---- DATA FOR PROCESSING
(** [GROUP BY label [HAVING COUNT(c.cliente_id) >= n]]. *)
Definition por_cliente {K} `{EqDecision K} (rotulo : Cliente.t -> K) (having : nat -> bool)
    (clientes : list Cliente.t) (transacoes : list Transacao.t) : list (K * agregado90) :=
  List.filter (fun ka => having (total_clientes (snd ka)))
    (map (fun kg => (fst kg, agrega90 (snd kg)))
       (group_by (fun r => rotulo (fst r)) (base_clientes clientes transacoes))).

Definition sem_having (_ : nat) : bool := true.

(** [query_idade], lines 118-124: no [ELSE], so a NULL age has a NULL label. *)
Definition faixa_etaria (idade : option Z) : option string :=
  case_when
    [(s_lt idade (Some 25%Z), Some "18-24 anos");
     (s_between idade (Some 25%Z) (Some 34%Z), Some "25-34 anos");
     (s_between idade (Some 35%Z) (Some 44%Z), Some "35-44 anos");
     (s_between idade (Some 45%Z) (Some 54%Z), Some "45-54 anos");
     (s_ge idade (Some 55%Z), Some "55+ anos")]%string
    None.

(** [query_renda], lines 153-160. *)
Definition faixa_renda (renda_anual : option Q) : string :=
  case_when
    [(s_lt renda_anual (Some 30000%Q), "Até R$ 30k");
     (s_between renda_anual (Some 30000%Q) (Some 50000%Q), "R$ 30-50k");
     (s_between renda_anual (Some 50001%Q) (Some 75000%Q), "R$ 50-75k");
     (s_between renda_anual (Some 75001%Q) (Some 100000%Q), "R$ 75-100k");
     (s_between renda_anual (Some 100001%Q) (Some 150000%Q), "R$ 100-150k")]%string
    "R$ 150k+"%string.

(** [query_tempo_conta], lines 189-195; the same chain is [periodo_cartao]
    of [query_tempo_cartao], lines 358-364. *)
Definition periodo_conta (meses : option Q) : string :=
  case_when
    [(s_le meses (Some 6%Q), "0-6 meses");
     (s_between meses (Some 7%Q) (Some 12%Q), "7-12 meses");
     (s_between meses (Some 13%Q) (Some 18%Q), "13-18 meses");
     (s_between meses (Some 19%Q) (Some 24%Q), "19-24 meses")]%string
    "24+ meses"%string.

(** [query_limite], lines 397-404. *)
Definition faixa_limite (limite : option Q) : string :=
  case_when
    [(s_le limite (Some 1000%Q), "Até R$ 1k");
     (s_between limite (Some 1001%Q) (Some 3000%Q), "R$ 1-3k");
     (s_between limite (Some 3001%Q) (Some 5000%Q), "R$ 3-5k");
     (s_between limite (Some 5001%Q) (Some 10000%Q), "R$ 5-10k");
     (s_between limite (Some 10001%Q) (Some 20000%Q), "R$ 10-20k")]%string
    "R$ 20k+"%string.

Section Clientes.
Variables (clientes : list Cliente.t) (transacoes : list Transacao.t).

Definition query_idade : list (option string * agregado90) :=
  por_cliente (fun c => faixa_etaria (Cliente.Idade c)) sem_having clientes transacoes.

Definition query_renda : list (string * agregado90) :=
  por_cliente (fun c => faixa_renda (Cliente.Renda_Anual c)) sem_having clientes transacoes.

Definition query_tempo_conta : list (string * agregado90) :=
  por_cliente (fun c => periodo_conta (Cliente.Tempo_Conta_Meses c)) sem_having clientes transacoes.

Definition query_conta_adicional : list (option string * agregado90) :=
  por_cliente Cliente.Possui_Conta_Adicional sem_having clientes transacoes.

(** [churn_por_estado ... GROUP BY c.estado HAVING COUNT(c.cliente_id) >= 10]. *)
Definition query_estado : list (option string * agregado90) :=
  por_cliente Cliente.Estado (fun n => 10 <=? n) clientes transacoes.

End Clientes.

(** ** Queries 6 to 9: cards issued in 2024 *)

(** [cart.data_emissao >= '2024-01-01' AND cart.data_emissao <= '2024-12-31']. *)
Definition emitido_2024 (k : Cartao.t) : sbool :=
  s_ge (Cartao.Data_Emissao k) (Some "2024-01-01"%string) &&&
  s_le (Cartao.Data_Emissao k) (Some "2024-12-31"%string).

(** [cartoes_2024]: [SELECT DISTINCT t.cliente_id, cart.attr FROM
    transacoes t JOIN cartoes cart ON t.id_cartao = cart.id_cartao WHERE
    <issued in 2024>]. *)
Definition cartoes_2024 {X} `{EqDecision X} (attr : Cartao.t -> X) (transacoes : list Transacao.t)
    (cartoes : list Cartao.t) : list (option Z * X) :=
  distinct (map (fun tk => (Transacao.Cliente_ID (fst tk), attr (snd tk)))
    (where_ (fun tk => emitido_2024 (snd tk)) (CardDims.tx_cartoes transacoes cartoes))).

(** [COUNT(DISTINCT c24.cliente_id)]: the distinct non-NULL ids. *)
Definition count_distinct (ids : list (option Z)) : nat :=
  length (distinct (List.filter (fun x => negb (is_null x)) ids)).

(** The columns of a card query: the total counts distinct customers, the
    churn count and the rate count rows. *)
Definition agrega_cartoes {X} (g : list ((option Z * X) * option (option Z * option string)))
  : agregado90 :=
  mk_agregado90 (count_distinct (map (fun r => fst (fst r)) g)) (count_when churn_cond g)
    (taxa_media (count_when churn_cond g) (length g)).

(** [FROM cartoes_2024 c24 LEFT JOIN ultima_transacao_por_cliente ut ON
    c24.cliente_id = ut.cliente_id GROUP BY label]. *)
Definition por_cartao {X K} `{EqDecision X} `{EqDecision K} (attr : Cartao.t -> X)
    (rotulo : X -> K) (transacoes : list Transacao.t) (cartoes : list Cartao.t)
  : list (K * agregado90) :=
  map (fun kg => (fst kg, agrega_cartoes (snd kg)))
    (group_by (fun r => rotulo (snd (fst r)))
       (left_join (fun c u => s_eq (fst c) (fst u)) (cartoes_2024 attr transacoes cartoes)
          (ultima_transacao_por_cliente transacoes))).

Section Cartoes.
Variables (transacoes : list Transacao.t) (cartoes : list Cartao.t).

Definition query_tipo_cartao : list (option string * agregado90) :=
  por_cartao Cartao.Tipo_Cartao (fun x => x) transacoes cartoes.

Definition query_produto : list (option string * agregado90) :=
  por_cartao Cartao.Produto_Mastercard (fun x => x) transacoes cartoes.

Definition query_tempo_cartao : list (string * agregado90) :=
  por_cartao Cartao.Tempo_Cartao_Meses periodo_conta transacoes cartoes.

Definition query_limite : list (string * agregado90) :=
  por_cartao Cartao.Limite_Cartao faixa_limite transacoes cartoes.

End Cartoes.

(** ** The CTE computes the last transaction *)

Lemma group_of_cliente ts id :
  id <> None -> group_of Transacao.Cliente_ID id ts = Schema.tx_of ts id.
Proof.
  intros Hid. unfold group_of, Schema.tx_of. apply filter_ext. intros t.
  destruct id as [a|]; [|done]. destruct (Transacao.Cliente_ID t) as [b|]; simpl; [|done].
  case_bool_decide as H1; case_bool_decide as H2; congruence.
Qed.

Lemma tx_of_nil ts id :
  id <> None -> Schema.tx_of ts id = [] <-> id ∉ map Transacao.Cliente_ID ts.
Proof.
  intros Hid. rewrite <- (group_of_cliente ts id Hid). unfold group_of.
  rewrite list_elem_of_In, in_map_iff. split.
  - intros E (t & Ht & Hin). assert (In t (List.filter (fun r => bool_decide (Transacao.Cliente_ID r = id)) ts))
      as Hf by (apply filter_In; rewrite bool_decide_true; done). rewrite E in Hf. done.
  - intros Hn. destruct (List.filter _ ts) as [|t l] eqn:E; [done|].
    assert (In t (t :: l)) as Ht by (left; done). rewrite <- E, filter_In, bool_decide_eq_true in Ht.
    exfalso. apply Hn. exists t. tauto.
Qed.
--------
▶ _INSTRUCTIONS FOR THE TASK_: All that belongs in the answer is the run of lines above from the line containing "s_ge (Cartao.Data_Emissao k)" through the line containing "Definition query_produto : list", exactly as written.

▶ _REPLY_:
  s_ge (Cartao.Data_Emissao k) (Some "2024-01-01"%string) &&&
  s_le (Cartao.Data_Emissao k) (Some "2024-12-31"%string).

(** [cartoes_2024]: [SELECT DISTINCT t.cliente_id, cart.attr FROM
    transacoes t JOIN cartoes cart ON t.id_cartao = cart.id_cartao WHERE
    <issued in 2024>]. *)
Definition cartoes_2024 {X} `{EqDecision X} (attr : Cartao.t -> X) (transacoes : list Transacao.t)
    (cartoes : list Cartao.t) : list (option Z * X) :=
  distinct (map (fun tk => (Transacao.Cliente_ID (fst tk), attr (snd tk)))
    (where_ (fun tk => emitido_2024 (snd tk)) (CardDims.tx_cartoes transacoes cartoes))).

(** [COUNT(DISTINCT c24.cliente_id)]: the distinct non-NULL ids. *)
Definition count_distinct (ids : list (option Z)) : nat :=
  length (distinct (List.filter (fun x => negb (is_null x)) ids)).

(** The columns of a card query: the total counts distinct customers, the
    churn count and the rate count rows. *)
Definition agrega_cartoes {X} (g : list ((option Z * X) * option (option Z * option string)))
  : agregado90 :=
  mk_agregado90 (count_distinct (map (fun r => fst (fst r)) g)) (count_when churn_cond g)
    (taxa_media (count_when churn_cond g) (length g)).

(** [FROM cartoes_2024 c24 LEFT JOIN ultima_transacao_por_cliente ut ON
    c24.cliente_id = ut.cliente_id GROUP BY label]. *)
Definition por_cartao {X K} `{EqDecision X} `{EqDecision K} (attr : Cartao.t -> X)
    (rotulo : X -> K) (transacoes : list Transacao.t) (cartoes : list Cartao.t)
  : list (K * agregado90) :=
  map (fun kg => (fst kg, agrega_cartoes (snd kg)))
    (group_by (fun r => rotulo (snd (fst r)))
       (left_join (fun c u => s_eq (fst c) (fst u)) (cartoes_2024 attr transacoes cartoes)
          (ultima_transacao_por_cliente transacoes))).

Section Cartoes.
Variables (transacoes : list Transacao.t) (cartoes : list Cartao.t).

Definition query_tipo_cartao : list (option string * agregado90) :=
  por_cartao Cartao.Tipo_Cartao (fun x => x) transacoes cartoes.

Definition query_produto : list (option string * agregado90) :=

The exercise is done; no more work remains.